◆ **Assigned task**
Your answer must be every line of the data that contains "subst".

Stored data entries
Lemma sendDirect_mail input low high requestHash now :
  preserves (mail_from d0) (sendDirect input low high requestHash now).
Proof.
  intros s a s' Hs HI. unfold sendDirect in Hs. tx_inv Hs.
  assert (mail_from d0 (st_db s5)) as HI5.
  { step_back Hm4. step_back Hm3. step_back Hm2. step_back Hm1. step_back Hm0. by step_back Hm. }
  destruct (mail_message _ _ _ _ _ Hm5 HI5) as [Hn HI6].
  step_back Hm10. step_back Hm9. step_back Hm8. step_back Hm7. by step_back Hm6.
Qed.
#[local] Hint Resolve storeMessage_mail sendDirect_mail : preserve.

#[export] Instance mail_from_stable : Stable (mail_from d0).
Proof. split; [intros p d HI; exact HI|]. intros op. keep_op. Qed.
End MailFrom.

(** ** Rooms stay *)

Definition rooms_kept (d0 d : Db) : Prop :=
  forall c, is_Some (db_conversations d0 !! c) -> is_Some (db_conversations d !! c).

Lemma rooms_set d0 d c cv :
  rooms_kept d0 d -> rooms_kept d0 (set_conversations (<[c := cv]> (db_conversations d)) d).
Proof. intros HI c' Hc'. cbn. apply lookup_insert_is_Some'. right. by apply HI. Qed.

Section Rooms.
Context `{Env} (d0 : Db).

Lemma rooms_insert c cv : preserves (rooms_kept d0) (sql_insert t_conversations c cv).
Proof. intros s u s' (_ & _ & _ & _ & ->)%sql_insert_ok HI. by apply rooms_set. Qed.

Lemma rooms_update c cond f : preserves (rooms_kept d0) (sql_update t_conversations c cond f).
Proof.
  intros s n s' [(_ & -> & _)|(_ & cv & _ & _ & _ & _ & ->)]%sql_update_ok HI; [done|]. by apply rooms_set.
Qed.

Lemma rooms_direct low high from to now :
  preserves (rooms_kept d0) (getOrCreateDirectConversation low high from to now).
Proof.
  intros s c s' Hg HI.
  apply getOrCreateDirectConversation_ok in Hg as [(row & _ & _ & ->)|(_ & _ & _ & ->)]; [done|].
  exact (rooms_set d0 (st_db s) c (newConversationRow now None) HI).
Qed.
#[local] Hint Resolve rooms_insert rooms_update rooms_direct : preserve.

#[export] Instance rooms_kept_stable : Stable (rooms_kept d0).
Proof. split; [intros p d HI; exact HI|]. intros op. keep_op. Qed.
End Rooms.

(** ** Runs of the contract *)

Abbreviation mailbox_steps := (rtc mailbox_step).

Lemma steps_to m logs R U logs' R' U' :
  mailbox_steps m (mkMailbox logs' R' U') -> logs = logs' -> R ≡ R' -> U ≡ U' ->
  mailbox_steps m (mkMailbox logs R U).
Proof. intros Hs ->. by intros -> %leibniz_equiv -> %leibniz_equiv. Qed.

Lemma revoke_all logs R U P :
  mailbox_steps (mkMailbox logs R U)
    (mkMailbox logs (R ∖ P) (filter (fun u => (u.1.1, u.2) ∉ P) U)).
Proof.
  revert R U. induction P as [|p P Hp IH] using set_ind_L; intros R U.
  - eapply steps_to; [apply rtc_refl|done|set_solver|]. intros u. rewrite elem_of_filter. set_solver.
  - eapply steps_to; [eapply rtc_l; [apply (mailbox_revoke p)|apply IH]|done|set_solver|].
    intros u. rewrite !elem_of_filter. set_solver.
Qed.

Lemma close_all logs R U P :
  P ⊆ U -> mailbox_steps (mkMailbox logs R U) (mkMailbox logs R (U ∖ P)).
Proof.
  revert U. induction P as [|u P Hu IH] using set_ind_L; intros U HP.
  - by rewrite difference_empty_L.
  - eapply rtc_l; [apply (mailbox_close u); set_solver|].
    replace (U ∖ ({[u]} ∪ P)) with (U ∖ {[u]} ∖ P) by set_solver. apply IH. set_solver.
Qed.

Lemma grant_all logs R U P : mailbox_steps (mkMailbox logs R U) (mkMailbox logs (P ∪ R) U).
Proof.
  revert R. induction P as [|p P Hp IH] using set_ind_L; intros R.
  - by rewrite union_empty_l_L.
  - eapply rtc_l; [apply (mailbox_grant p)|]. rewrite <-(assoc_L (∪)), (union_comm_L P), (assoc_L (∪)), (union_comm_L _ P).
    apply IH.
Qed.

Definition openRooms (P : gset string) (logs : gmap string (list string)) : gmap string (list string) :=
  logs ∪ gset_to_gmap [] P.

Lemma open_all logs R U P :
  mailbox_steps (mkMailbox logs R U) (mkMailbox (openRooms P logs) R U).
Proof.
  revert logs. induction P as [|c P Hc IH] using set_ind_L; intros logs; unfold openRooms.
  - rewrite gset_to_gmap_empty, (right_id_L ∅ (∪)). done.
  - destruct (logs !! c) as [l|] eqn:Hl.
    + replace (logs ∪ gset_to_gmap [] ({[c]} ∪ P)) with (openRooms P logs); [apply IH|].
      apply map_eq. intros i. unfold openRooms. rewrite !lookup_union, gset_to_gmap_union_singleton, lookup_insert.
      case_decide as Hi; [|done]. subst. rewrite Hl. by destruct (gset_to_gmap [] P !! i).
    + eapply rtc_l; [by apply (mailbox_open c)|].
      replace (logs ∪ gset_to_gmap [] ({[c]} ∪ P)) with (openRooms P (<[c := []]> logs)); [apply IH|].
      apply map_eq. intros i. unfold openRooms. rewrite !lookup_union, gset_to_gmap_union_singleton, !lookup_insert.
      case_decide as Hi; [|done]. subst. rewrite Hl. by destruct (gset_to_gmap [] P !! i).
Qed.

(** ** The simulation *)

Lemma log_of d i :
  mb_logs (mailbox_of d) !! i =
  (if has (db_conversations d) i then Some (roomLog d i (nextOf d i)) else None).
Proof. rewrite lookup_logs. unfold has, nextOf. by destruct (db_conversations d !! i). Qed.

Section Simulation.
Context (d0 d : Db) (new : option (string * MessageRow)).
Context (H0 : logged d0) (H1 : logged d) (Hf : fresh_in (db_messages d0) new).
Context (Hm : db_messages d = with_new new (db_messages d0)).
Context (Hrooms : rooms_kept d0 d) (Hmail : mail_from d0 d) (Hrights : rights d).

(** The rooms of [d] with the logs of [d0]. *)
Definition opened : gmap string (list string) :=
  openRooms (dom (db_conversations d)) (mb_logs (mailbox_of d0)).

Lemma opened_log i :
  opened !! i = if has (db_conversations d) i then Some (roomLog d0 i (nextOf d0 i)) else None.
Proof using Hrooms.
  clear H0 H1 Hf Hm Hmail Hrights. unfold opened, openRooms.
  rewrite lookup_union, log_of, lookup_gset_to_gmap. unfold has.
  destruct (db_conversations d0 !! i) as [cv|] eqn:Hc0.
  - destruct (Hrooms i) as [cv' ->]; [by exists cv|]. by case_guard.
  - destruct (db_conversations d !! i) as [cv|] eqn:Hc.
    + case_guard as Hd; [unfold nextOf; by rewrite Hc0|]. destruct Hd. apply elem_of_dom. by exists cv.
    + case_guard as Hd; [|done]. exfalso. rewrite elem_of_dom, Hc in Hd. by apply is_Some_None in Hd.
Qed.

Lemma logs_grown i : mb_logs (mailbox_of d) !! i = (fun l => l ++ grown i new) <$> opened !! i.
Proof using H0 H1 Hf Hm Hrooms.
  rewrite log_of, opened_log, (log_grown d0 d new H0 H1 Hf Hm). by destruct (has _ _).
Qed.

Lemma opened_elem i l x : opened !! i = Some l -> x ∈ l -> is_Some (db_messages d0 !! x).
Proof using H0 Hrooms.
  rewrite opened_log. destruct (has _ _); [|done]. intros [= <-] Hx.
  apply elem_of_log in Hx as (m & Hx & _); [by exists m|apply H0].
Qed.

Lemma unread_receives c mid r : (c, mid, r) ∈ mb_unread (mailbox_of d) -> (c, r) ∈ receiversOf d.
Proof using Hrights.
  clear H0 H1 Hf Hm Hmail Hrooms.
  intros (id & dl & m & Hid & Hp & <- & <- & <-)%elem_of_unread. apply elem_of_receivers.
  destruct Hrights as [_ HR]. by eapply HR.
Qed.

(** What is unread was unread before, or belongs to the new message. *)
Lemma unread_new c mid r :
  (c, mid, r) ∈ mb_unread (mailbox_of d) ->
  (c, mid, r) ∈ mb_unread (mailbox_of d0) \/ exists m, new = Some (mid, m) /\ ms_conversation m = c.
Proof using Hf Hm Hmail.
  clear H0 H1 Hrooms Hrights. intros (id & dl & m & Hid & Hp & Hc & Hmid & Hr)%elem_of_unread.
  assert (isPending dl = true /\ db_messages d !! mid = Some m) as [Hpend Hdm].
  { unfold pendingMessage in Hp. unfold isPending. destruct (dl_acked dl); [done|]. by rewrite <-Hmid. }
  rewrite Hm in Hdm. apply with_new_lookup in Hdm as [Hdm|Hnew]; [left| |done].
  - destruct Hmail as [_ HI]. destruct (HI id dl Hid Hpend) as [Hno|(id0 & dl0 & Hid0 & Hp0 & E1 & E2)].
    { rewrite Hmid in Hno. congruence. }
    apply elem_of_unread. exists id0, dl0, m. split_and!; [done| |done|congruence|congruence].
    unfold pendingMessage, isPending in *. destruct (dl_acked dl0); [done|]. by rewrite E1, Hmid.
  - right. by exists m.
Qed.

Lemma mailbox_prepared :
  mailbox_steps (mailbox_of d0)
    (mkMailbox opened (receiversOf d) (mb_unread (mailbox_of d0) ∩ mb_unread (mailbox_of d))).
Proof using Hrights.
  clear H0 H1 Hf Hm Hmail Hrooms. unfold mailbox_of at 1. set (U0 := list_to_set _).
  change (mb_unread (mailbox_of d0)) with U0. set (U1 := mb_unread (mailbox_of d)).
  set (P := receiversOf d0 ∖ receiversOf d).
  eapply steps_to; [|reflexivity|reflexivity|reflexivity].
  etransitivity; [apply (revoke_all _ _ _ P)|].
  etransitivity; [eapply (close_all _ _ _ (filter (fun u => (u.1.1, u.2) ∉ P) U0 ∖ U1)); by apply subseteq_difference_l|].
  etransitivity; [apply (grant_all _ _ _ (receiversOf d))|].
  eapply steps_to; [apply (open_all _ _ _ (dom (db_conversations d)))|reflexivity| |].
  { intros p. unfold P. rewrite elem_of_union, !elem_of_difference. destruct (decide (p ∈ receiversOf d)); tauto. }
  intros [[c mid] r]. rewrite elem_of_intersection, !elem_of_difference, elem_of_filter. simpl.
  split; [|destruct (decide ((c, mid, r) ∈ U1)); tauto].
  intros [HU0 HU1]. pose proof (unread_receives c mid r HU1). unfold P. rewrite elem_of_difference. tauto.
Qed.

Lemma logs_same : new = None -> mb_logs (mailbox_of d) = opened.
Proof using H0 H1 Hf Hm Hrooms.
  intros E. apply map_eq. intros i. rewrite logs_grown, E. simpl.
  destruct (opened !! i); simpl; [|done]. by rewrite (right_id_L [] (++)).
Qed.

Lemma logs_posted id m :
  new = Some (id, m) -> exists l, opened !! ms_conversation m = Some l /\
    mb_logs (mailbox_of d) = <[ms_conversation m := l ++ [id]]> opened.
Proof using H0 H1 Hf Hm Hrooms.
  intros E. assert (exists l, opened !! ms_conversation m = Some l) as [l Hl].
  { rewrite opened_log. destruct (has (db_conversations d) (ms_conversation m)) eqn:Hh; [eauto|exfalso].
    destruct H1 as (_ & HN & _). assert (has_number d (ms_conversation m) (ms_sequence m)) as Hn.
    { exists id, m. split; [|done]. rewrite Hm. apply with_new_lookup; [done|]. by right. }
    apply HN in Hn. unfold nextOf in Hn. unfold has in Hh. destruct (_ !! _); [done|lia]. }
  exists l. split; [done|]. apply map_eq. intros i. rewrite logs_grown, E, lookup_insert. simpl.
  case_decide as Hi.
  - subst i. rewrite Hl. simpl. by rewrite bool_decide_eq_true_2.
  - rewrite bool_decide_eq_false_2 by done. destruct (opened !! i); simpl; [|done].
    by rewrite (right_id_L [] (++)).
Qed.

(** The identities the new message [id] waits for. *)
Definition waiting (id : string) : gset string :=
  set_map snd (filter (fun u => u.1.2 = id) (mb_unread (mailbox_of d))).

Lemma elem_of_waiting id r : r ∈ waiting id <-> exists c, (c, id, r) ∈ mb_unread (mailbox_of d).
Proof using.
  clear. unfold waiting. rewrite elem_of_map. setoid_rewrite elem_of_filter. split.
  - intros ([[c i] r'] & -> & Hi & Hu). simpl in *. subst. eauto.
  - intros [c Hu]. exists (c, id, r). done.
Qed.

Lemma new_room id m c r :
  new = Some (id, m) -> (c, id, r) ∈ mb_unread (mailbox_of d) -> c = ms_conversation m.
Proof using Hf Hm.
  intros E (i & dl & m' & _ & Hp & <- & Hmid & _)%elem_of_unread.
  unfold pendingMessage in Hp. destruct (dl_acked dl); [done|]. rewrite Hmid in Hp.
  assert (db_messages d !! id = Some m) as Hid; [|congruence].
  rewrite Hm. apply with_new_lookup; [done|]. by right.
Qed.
...
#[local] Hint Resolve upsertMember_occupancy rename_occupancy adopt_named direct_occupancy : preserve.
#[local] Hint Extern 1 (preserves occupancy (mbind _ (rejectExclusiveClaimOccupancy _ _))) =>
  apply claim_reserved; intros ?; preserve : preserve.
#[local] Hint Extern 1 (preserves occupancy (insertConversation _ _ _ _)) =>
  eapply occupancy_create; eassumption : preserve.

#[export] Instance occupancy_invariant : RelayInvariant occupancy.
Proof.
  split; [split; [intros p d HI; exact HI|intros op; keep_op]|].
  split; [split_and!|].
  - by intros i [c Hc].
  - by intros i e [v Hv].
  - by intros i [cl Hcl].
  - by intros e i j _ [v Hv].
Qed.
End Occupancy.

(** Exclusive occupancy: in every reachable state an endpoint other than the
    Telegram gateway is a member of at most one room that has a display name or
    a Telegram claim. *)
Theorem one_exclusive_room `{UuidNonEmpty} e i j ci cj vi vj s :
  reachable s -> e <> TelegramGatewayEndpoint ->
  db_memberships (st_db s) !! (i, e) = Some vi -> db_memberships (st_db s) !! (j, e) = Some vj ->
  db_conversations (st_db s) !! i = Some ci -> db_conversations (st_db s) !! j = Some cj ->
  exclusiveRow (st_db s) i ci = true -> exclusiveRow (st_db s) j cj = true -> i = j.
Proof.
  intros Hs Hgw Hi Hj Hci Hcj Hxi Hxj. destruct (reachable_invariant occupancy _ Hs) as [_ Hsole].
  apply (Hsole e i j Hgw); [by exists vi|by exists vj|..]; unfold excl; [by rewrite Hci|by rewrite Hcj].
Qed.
---
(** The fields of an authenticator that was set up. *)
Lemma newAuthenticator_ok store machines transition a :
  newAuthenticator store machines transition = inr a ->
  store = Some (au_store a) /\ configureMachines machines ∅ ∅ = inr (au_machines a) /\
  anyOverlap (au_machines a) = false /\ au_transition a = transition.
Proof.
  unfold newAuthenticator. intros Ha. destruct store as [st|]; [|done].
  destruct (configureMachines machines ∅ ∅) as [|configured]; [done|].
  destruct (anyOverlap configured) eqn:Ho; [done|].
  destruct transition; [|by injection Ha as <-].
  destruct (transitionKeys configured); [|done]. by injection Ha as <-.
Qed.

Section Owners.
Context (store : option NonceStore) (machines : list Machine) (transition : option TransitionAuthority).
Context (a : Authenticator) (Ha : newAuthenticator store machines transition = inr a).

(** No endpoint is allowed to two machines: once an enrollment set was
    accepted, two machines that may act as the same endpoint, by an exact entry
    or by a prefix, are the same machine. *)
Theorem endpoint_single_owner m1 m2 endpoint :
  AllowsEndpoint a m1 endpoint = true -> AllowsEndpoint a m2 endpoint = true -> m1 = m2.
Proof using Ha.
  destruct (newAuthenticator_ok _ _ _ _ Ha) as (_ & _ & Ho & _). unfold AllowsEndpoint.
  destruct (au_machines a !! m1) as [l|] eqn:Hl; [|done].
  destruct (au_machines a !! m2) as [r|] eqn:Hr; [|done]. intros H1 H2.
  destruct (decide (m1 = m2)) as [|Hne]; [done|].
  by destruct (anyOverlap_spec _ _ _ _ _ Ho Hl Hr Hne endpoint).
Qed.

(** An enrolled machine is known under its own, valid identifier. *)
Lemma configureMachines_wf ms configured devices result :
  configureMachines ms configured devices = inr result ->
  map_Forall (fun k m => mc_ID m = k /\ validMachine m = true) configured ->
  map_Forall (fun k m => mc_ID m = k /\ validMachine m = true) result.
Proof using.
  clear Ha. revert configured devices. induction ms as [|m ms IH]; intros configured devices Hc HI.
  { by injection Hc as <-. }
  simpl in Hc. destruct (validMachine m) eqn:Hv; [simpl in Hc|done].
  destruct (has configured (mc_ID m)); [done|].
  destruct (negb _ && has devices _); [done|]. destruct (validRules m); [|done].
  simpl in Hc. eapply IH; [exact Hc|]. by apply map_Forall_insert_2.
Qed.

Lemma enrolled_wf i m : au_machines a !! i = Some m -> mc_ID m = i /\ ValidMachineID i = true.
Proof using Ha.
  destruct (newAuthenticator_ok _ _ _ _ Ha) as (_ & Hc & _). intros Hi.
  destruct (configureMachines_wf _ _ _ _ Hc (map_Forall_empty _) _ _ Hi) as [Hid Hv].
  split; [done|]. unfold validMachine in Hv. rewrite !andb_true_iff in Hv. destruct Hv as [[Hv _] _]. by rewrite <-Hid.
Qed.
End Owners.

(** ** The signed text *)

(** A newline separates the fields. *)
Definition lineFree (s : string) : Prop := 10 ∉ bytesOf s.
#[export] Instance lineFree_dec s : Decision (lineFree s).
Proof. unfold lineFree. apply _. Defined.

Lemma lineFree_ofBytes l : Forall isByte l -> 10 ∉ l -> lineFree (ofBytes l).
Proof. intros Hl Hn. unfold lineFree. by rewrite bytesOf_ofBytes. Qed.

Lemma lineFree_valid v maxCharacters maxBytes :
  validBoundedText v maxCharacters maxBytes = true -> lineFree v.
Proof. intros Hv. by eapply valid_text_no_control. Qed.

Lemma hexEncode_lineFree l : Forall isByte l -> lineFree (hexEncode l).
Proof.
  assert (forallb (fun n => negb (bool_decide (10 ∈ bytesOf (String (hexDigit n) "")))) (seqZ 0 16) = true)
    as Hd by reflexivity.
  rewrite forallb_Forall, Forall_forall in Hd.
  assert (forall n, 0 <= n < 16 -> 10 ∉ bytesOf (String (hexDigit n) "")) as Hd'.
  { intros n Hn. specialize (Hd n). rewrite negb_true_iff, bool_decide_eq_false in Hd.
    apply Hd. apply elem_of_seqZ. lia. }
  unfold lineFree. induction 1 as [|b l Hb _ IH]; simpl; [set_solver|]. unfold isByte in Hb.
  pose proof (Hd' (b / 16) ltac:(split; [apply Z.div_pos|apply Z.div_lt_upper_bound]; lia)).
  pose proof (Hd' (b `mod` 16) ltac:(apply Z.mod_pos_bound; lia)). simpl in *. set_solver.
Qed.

◆ **Answer**
      case_decide as Hi; [|done]. subst. rewrite Hl. by destruct (gset_to_gmap [] P !! i).
      case_decide as Hi; [|done]. subst. rewrite Hl. by destruct (gset_to_gmap [] P !! i).
  - subst i. rewrite Hl. simpl. by rewrite bool_decide_eq_true_2.
  - intros ([[c i] r'] & -> & Hi & Hu). simpl in *. subst. eauto.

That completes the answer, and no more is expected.